According to a report by Matrix Global Advisors, an economic policy consulting firm and sponsored by the Generic Pharmaceutical Association, a trade group for makers and distributors of generic prescription drugs, “the proposed Rule could be expected to increase spending on generic drugs by $4 billion per year (or 5.4 percent of generic retail prescription drug spending in 2012). Of this, government health programs would pay $1.5 billion, and private health insurance, $2.5 billion.”
In 2012, industry experts reported that generic drugs accounted for 84 percent of all prescriptions.
The report said that “generic manufacturers would face higher insurance premiums, self-insurance costs, and reserve spending on product liability, may exit or decline to enter the market for certain products for which they perceive greater liability risk or uninsurable liability risks.”
The report also warned that insurance companies that offered liability coverage to generic manufacturers in the past may also reverse course.
Even though the FDA said that the proposed rule is expected to generate little cost, the agency failed to take into account, “any impact from generic product liability and the accompanying price increases on physicians, pharmacists, hospitals, insurers, patients, or public payors as Medicare or Medicaid,” the report observed. This is a gross oversight on the FDA’s part, as the Proposed Rule would, by the agency’s own admission, provide patients using generic drugs ‘access to the courts’ to bring failure-to-warn suits against generic manufacturers.”
Derrick A. Humphries, a lawyer based in Washington, D.C. who represents many of the groups that signed the letter to Hamburg, said that the proposed rule change is not widely known among diverse populations.
Humphries said that the impact of any cost increase associated with generic drugs could cause an economic tsunami among minorities, especially African Americans who disproportionately go without health insurance and also suffer from chronic illnesses like diabetes and heart disease at higher rates than Whites.
“There must be an opportunity for diverse populations to have a seat at the table,” said Humphries. “It’s an issue we have to take seriously.”
Ralph Neas, the president and CEO of The Generic Pharmaceutical Association.
“We want the FDA to explore the unintended and harmful consequences that the rule may have on patient access, particularly on patients underserved by our nation’s health care system,” said Neas.
Neas called for a multi-stakeholder collaboration with the FDA.

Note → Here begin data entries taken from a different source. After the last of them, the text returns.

(* ===== verification/Interpolation.v ===== *)
(** * Polynomials over GF(256) and the interpolation theorem

    Coefficient lists, lowest degree first, as [gfPolyEval] reads them.  The
    factor theorem gives the uniqueness of the interpolating polynomial; the
    Lagrange polynomial gives its existence, and its value at zero is what
    [gfLagrange] computes. *)

From Stdlib Require Import Ring Field.
From S2P Require Import Prelude GoStd Gf256.
Import Gf.

Declare Scope gf_scope.
Delimit Scope gf_scope with gf.
Local Notation "a ⊕ b" := (bxor a b) (at level 50, left associativity) : gf_scope.
Local Notation "a ⊗ b" := (gfMul a b) (at level 40, left associativity) : gf_scope.
Local Open Scope gf_scope.

Module Poly.

Add Field gf_field' : gf_field_theory (morphism gf_morph, constants [gf_cst]).

(** Evaluation by structural recursion; [gfPolyEval] is the loop. *)
Fixpoint peval (p : list byte) (x : byte) : byte :=
  match p with [] => x00 | c :: p' => c ⊕ x ⊗ peval p' x end.

Lemma gfPolyEval_peval p x : gfPolyEval p x = peval p x.
Proof.
  unfold gfPolyEval. induction p as [|c p IH]; [done|].
  rewrite reverse_cons, foldl_snoc, IH. simpl. ring.
Qed.

Fixpoint padd (p q : list byte) : list byte :=
  match p, q with
  | [], _ => q
  | _, [] => p
  | a :: p', b :: q' => a ⊕ b :: padd p' q'
  end.
Definition pscale (k : byte) (p : list byte) : list byte := gfMul k <$> p.
(** Multiplication by the linear factor X ⊕ a. *)
Definition pmul_lin (a : byte) (p : list byte) : list byte :=
  padd (x00 :: p) (pscale a p).
Definition pprod (l : list byte) : list byte := foldr pmul_lin [x01] l.

Lemma peval_add p q x : peval (padd p q) x = peval p x ⊕ peval q x.
Proof.
  revert q. induction p as [|a p IH]; intros [|b q]; simpl; try ring.
  rewrite IH. ring.
Qed.
Lemma peval_scale k p x : peval (pscale k p) x = k ⊗ peval p x.
Proof.
  unfold pscale. induction p as [|a p IH]; [simpl; ring|].
  rewrite fmap_cons. cbn [peval]. rewrite IH. ring.
Qed.
Lemma peval_mul_lin a p x : peval (pmul_lin a p) x = (x ⊕ a) ⊗ peval p x.
Proof. unfold pmul_lin. rewrite peval_add, peval_scale. simpl. ring. Qed.

Lemma length_padd p q : length (padd p q) = length p `max` length q.
Proof. revert q. induction p as [|a p IH]; intros [|b q]; simpl; auto. Qed.
Lemma length_pmul_lin a p : length (pmul_lin a p) = S (length p).
Proof. unfold pmul_lin, pscale. rewrite length_padd, length_fmap. simpl. lia. Qed.
Lemma length_pprod l : length (pprod l) = S (length l).
Proof. induction l as [|a l IH]; [done|]. simpl. by rewrite length_pmul_lin, IH. Qed.

(** ** The factor theorem *)

(** Synthetic division by X ⊕ a. *)
Fixpoint sdiv (a : byte) (p : list byte) : list byte :=
  match p with
  | [] => []
  | _ :: p' => match p' with [] => [] | _ => peval p' a :: sdiv a p' end
  end.

Lemma sdiv_spec a p x : peval p x = (x ⊕ a) ⊗ peval (sdiv a p) x ⊕ peval p a.
Proof.
  induction p as [|c p IH]; [simpl; ring|].
  destruct p as [|d p]; [simpl; ring|].
  change (sdiv a (c :: d :: p)) with (peval (d :: p) a :: sdiv a (d :: p)).
  cbn [peval] in *. rewrite IH. ring.
Qed.

Lemma length_sdiv a p : length (sdiv a p) = pred (length p).
Proof.
  induction p as [|c p IH]; [done|]. destruct p as [|d p]; [done|].
  change (sdiv a (c :: d :: p)) with (peval (d :: p) a :: sdiv a (d :: p)).
  simpl length in *. lia.
Qed.

Definition pzero (p : list byte) : Prop := Forall (eq x00) p.

Lemma peval_zero p x : pzero p → peval p x = x00.
Proof. induction 1 as [|c p <- _ IH]; simpl; [done|]. rewrite IH. ring. Qed.

Lemma sdiv_zero a p : pzero (sdiv a p) → peval p a = x00 → pzero p.
Proof.
  induction p as [|c p IH]; intros Hq Ha; [constructor|].
  destruct p as [|d p].
  - constructor; [|constructor]. rewrite <-Ha. simpl. ring.
  - change (sdiv a (c :: d :: p)) with (peval (d :: p) a :: sdiv a (d :: p)) in Hq.
    inversion Hq as [|?? H0 Hq']; subst. constructor; [|by apply IH].
    rewrite <-Ha. cbn [peval] in *. rewrite <-H0. ring.
Qed.

(** A polynomial with as many distinct roots as coefficients is zero. *)
Lemma roots_zero xs p :
  NoDup xs → length p ≤ length xs → (∀ x, x ∈ xs → peval p x = x00) → pzero p.
Proof.
  revert p. induction xs as [|a xs IH]; intros p Hnd Hlen Hroots.
  { destruct p; [constructor|simpl in Hlen; lia]. }
  apply NoDup_cons in Hnd as [Hna Hnd].
  apply (sdiv_zero a); [|apply Hroots; set_solver].
  apply IH; [done|rewrite length_sdiv; simpl in Hlen; lia|].
  intros x Hx. pose proof (Hroots x ltac:(set_solver)) as H0.
  rewrite (sdiv_spec a), (Hroots a ltac:(set_solver)), bxor_0_r in H0.
  apply gfMul_integral in H0 as [H0|H0]; [|done].
  apply bxor_eq_0 in H0. subst. done.
Qed.

(** Two polynomials that agree on enough points agree everywhere. *)
Lemma agree_everywhere xs p q y :
  NoDup xs → length p ≤ length xs → length q ≤ length xs →
  (∀ x, x ∈ xs → peval p x = peval q x) → peval p y = peval q y.
Proof.
  intros Hnd Hp Hq Heq. apply bxor_eq_0. rewrite <-peval_add.
  apply peval_zero, (roots_zero xs); [done|rewrite length_padd; lia|].
  intros x Hx. by rewrite peval_add, Heq, bxor_nilp.
Qed.

Lemma padd_zero_eq p q : length p = length q → pzero (padd p q) → p = q.
Proof.
  revert q. induction p as [|a p IH]; intros [|b q] Hlen Hz; try done.
  simpl in *. inversion Hz as [|?? H0 Hz']; subst.
  f_equal; [by apply bxor_eq_0|]. apply IH; [lia|done].
Qed.

(** ** The Lagrange polynomial *)

Definition bprod (l : list byte) : byte := foldr gfMul x01 l.

Lemma peval_pprod l x : peval (pprod l) x = bprod (bxor x <$> l).
Proof.
  induction l as [|a l IH]; simpl; [ring|]. by rewrite peval_mul_lin, IH.
Qed.

Lemma bprod_zero l : x00 ∈ l → bprod l = x00.
Proof.
  induction l as [|a l IH]; simpl; [set_solver|].
  intros [<-|H]%elem_of_cons; [by rewrite gfMul_0_l|]. by rewrite IH, gfMul_0_r.
Qed.
Lemma bprod_nonzero l : x00 ∉ l → bprod l ≠ x00.
Proof.
  induction l as [|a l IH]; simpl; [done|]. intros Hn H.
  apply gfMul_integral in H as [->|H]; [set_solver|]. apply IH; [set_solver|done].
Qed.

(** Term [i]: the product over the other points, scaled to take the value
    [ys !! i] at [xs !! i]. *)
Definition lterm (xs ys : list byte) (i : nat) : list byte :=
  let others := delete i xs in
  pscale (nth i ys x00 ⊗ gfInv (bprod (bxor (nth i xs x00) <$> others))) (pprod others).
Definition lpoly (xs ys : list byte) : list byte :=
  foldr padd [] (lterm xs ys <$> seq 0 (length xs)).

Lemma peval_psum ps x : peval (foldr padd [] ps) x = foldr bxor x00 (flip peval x <$> ps).
Proof. induction ps as [|p ps IH]; [done|]. simpl. by rewrite peval_add, IH. Qed.

Lemma length_lterm xs ys i : i < length xs → length (lterm xs ys i) = length xs.
Proof.
  intros Hi. unfold lterm, pscale. rewrite length_fmap, length_pprod.
  rewrite length_delete by by apply lookup_lt_is_Some_2. lia.
Qed.

Lemma length_psum ps n : Forall (λ p, length p ≤ n) ps → length (foldr padd [] ps) ≤ n.
Proof. induction 1; simpl; [lia|]. rewrite length_padd. lia. Qed.

Lemma length_lpoly xs ys : length (lpoly xs ys) ≤ length xs.
Proof.
  apply length_psum, Forall_fmap, Forall_forall. intros i Hi%elem_of_seq. simpl.
  rewrite length_lterm; lia.
Qed.

Lemma delete_not_elem (xs : list byte) k x :
  NoDup xs → xs !! k = Some x → x ∉ delete k xs.
Proof.
  intros Hnd Hk. rewrite delete_take_drop.
  rewrite <-(take_drop_middle xs k x Hk) in Hnd.
  apply NoDup_app in Hnd as (_ & Hd & Hnd). apply NoDup_cons in Hnd as [Hn _].
  rewrite elem_of_app. intros [H|H]; [|done]. apply (Hd x H). set_solver.
Qed.

Lemma delete_other_elem (xs : list byte) i k x :
  xs !! k = Some x → i ≠ k → x ∈ delete i xs.
Proof.
  intros Hk Hne. apply list_elem_of_lookup.
  destruct (decide (k < i)).
  - exists k. by rewrite list_lookup_delete_lt.
  - exists (pred k). rewrite list_lookup_delete_ge by lia.
    by replace (S (pred k)) with k by lia.
Qed.

Lemma lterm_at xs ys k x i :
  NoDup xs → xs !! k = Some x →
  peval (lterm xs ys i) x = if decide (i = k) then nth k ys x00 else x00.
Proof.
  intros Hnd Hk. unfold lterm. rewrite peval_scale, peval_pprod.
  case_decide as Hik.
  - subst i. rewrite (nth_lookup_Some _ _ _ _ Hk).
    set (l := bxor x <$> delete k xs).
    assert (bprod l ≠ x00) as Hnz.
    { apply bprod_nonzero. unfold l. intros Hin.
      apply list_elem_of_fmap in Hin as (y & Hy & Hin).
      symmetry in Hy. apply bxor_eq_0 in Hy as ->.
      by apply (delete_not_elem xs k y). }
    by field.
  - rewrite (bprod_zero (bxor x <$> delete i xs)); [ring|].
    apply list_elem_of_fmap. exists x. rewrite bxor_nilp. split; [done|].
    by eapply delete_other_elem.
Qed.

Lemma foldr_single (k : nat) (v : byte) (l : list nat) :
  NoDup l → foldr bxor x00 ((λ i, if decide (i = k) then v else x00) <$> l) =
  if decide (k ∈ l) then v else x00.
Proof.
  induction l as [|i l IH]; intros Hnd; [done|]. rewrite fmap_cons. cbn [foldr].
  apply NoDup_cons in Hnd as [Hi Hnd]. rewrite IH by done.
  destruct (decide (i = k)) as [->|].
  - rewrite decide_False by done. rewrite decide_True by set_solver. apply bxor_0_r.
  - rewrite bxor_0_l. destruct (decide (k ∈ l)).
    + rewrite decide_True; [done|by apply elem_of_cons; right].
    + rewrite decide_False; [done|by intros [->|?]%elem_of_cons].
Qed.

(** The Lagrange polynomial passes through the points. *)
Lemma lpoly_at xs ys k x :
  NoDup xs → xs !! k = Some x → peval (lpoly xs ys) x = nth k ys x00.
Proof.
  intros Hnd Hk. unfold lpoly. rewrite peval_psum, <-list_fmap_compose.
  rewrite (list_fmap_ext _ (λ i, if decide (i = k) then nth k ys x00 else x00)).
  2: { intros i j _. simpl. by apply lterm_at. }
  rewrite foldr_single by apply NoDup_seq.
  rewrite decide_True; [done|]. apply elem_of_seq. apply lookup_lt_Some in Hk. lia.
Qed.

(** ** [gfLagrange] is the Lagrange polynomial at zero *)

Lemma foldl_bxor (f : nat → byte) l acc :
  foldl (λ r i, r ⊕ f i) acc l = acc ⊕ foldr bxor x00 (f <$> l).
Proof.
  revert acc. induction l as [|i l IH]; intros acc; simpl; [by rewrite bxor_0_r|].
  by rewrite IH, bxor_assoc.
Qed.

(** The inner loop's two accumulators, over any range of positions. *)
Lemma inner_loop xs i n m num den :
  foldl (λ '(num, den) j,
    if Nat.eqb i j then (num, den)
    else (num ⊗ nth j xs x00, den ⊗ (nth i xs x00 ⊕ nth j xs x00))) (num, den) (seq n m) =
  (num ⊗ bprod ((λ j, nth j xs x00) <$> filter (λ j, i ≠ j) (seq n m)),
   den ⊗ bprod ((λ j, nth i xs x00 ⊕ nth j xs x00) <$> filter (λ j, i ≠ j) (seq n m))).
Proof.
  revert n num den. induction m as [|m IH]; intros n num den; simpl.
  { f_equal; ring. }
  rewrite filter_cons. destruct (Nat.eqb_spec i n) as [->|Hne].
  - rewrite IH, decide_False by auto. done.
  - rewrite IH, decide_True, !fmap_cons by done. unfold bprod. cbn [foldr]. f_equal; ring.
Qed.

Lemma nth_seq (f : byte → byte) (xs : list byte) s m :
  s + m ≤ length xs → (λ j, f (nth j xs x00)) <$> seq s m = f <$> take m (drop s xs).
Proof.
  revert s. induction m as [|m IH]; intros s Hs; [done|].
  destruct (lookup_lt_is_Some_2 xs s) as [x Hx]; [lia|].
  rewrite (drop_S _ _ _ Hx). cbn [seq take]. rewrite !fmap_cons, (nth_lookup_Some _ _ _ _ Hx).
  f_equal. apply IH. lia.
Qed.

(** The positions other than [i], in order, are [xs] without its [i]-th element. *)
Lemma other_positions n i : i < n →
  filter (λ j, i ≠ j) (seq 0 n) = seq 0 i ++ seq (S i) (n - S i).
Proof.
  intros Hi. replace n with (i + S (n - S i)) at 1 by lia.
  rewrite seq_app, filter_app. simpl. rewrite filter_cons, decide_False by auto.
  rewrite !filter_all; [done| |];
    apply Forall_forall; intros j Hj%elem_of_seq; lia.
Qed.

Lemma others_nth (f : byte → byte) (xs : list byte) i : i < length xs →
  (λ j, f (nth j xs x00)) <$> filter (λ j, i ≠ j) (seq 0 (length xs)) = f <$> delete i xs.
Proof.
  intros Hi. rewrite other_positions, fmap_app, delete_take_drop by done.
  rewrite !nth_seq by lia. rewrite drop_0, <-fmap_app. do 2 f_equal.
  apply take_ge. rewrite length_drop. lia.
Qed.

Lemma gfLagrange_term_lterm xs ys i : i < length xs →
  gfLagrange_term xs ys i = peval (lterm xs ys i) x00.
Proof.
  intros Hi. unfold gfLagrange_term. rewrite inner_loop.
  pose proof (others_nth id xs i Hi) as Hnum. rewrite list_fmap_id in Hnum.
  unfold id in Hnum. rewrite Hnum, (others_nth (bxor (nth i xs x00))) by done.
  unfold lterm. rewrite peval_scale, peval_pprod, !gfMul_1_l.
  rewrite (list_fmap_ext (bxor x00) id (delete i xs)), list_fmap_id;
    [ring|intros; by rewrite bxor_0_l].
Qed.

Lemma gfLagrange_lpoly xs ys : gfLagrange xs ys = peval (lpoly xs ys) x00.
Proof.
  unfold gfLagrange, lpoly. rewrite foldl_bxor, bxor_0_l, peval_psum, <-list_fmap_compose.
  f_equal. apply list_fmap_ext. intros k i Hi. simpl.
  apply gfLagrange_term_lterm. apply lookup_seq in Hi. lia.
Qed.

(** Interpolation at zero recovers the constant term of any polynomial with no
    more coefficients than points. *)
Lemma gfLagrange_correct p xs ys :
  NoDup xs → length p ≤ length xs →
  (∀ k x, xs !! k = Some x → nth k ys x00 = gfPolyEval p x) →
  gfLagrange xs ys = gfPolyEval p x00.
Proof.
  intros Hnd Hlen Hys. rewrite gfLagrange_lpoly, gfPolyEval_peval.
  apply (agree_everywhere xs); [done|apply length_lpoly|done|].
  intros x [k Hk]%list_elem_of_lookup. rewrite (lpoly_at _ _ k) by done.
  by rewrite (Hys k x), gfPolyEval_peval.
Qed.

End Poly.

The FDA should hear from providers that serve racial and ethnic populations and individuals who can offer expertise, experience and perspective, said Neas.
“We have a huge drug industry in this country,” said Melanie Campbell, president and CEO of the National Coalition on Black Civic Participation. “We have to pay attention to these changes. Sometimes it’s a fine detail that can have unintended consequences.
“The average person does not have time, but you have to tune in and understand the issue. It’s very important that we have our ear to the ground, not just when the FDA reaches out to [civil rights groups]. We need to reach out to the FDA.”
(Consumers can reach out to the FDA at:
Neas recommended that the FDA consider expedited industry review, e-labeling for brand name and generic drugs and additional congressional resources for the FDA.
“Assuring safety information will be provided to pharmacists, providers and patients in the most efficient and expeditious way, that’s the way to protect patient safety and protect the public health while at the same time preserving $1.2 trillion dollars in savings for the system and our patients that we saw over the past 10 years,” said Neas.
Campbell said that there’s an opportunity for a mutual partnership between the FDA and minority groups and that community stakeholders and consumers have to stay on top of the issues, especially when those issues have a systemic impact.
Campbell added: “We want to make sure that the rule change makes it less complicated, not more complicated for people to make decisions when you’re standing in front of your pharmacist.”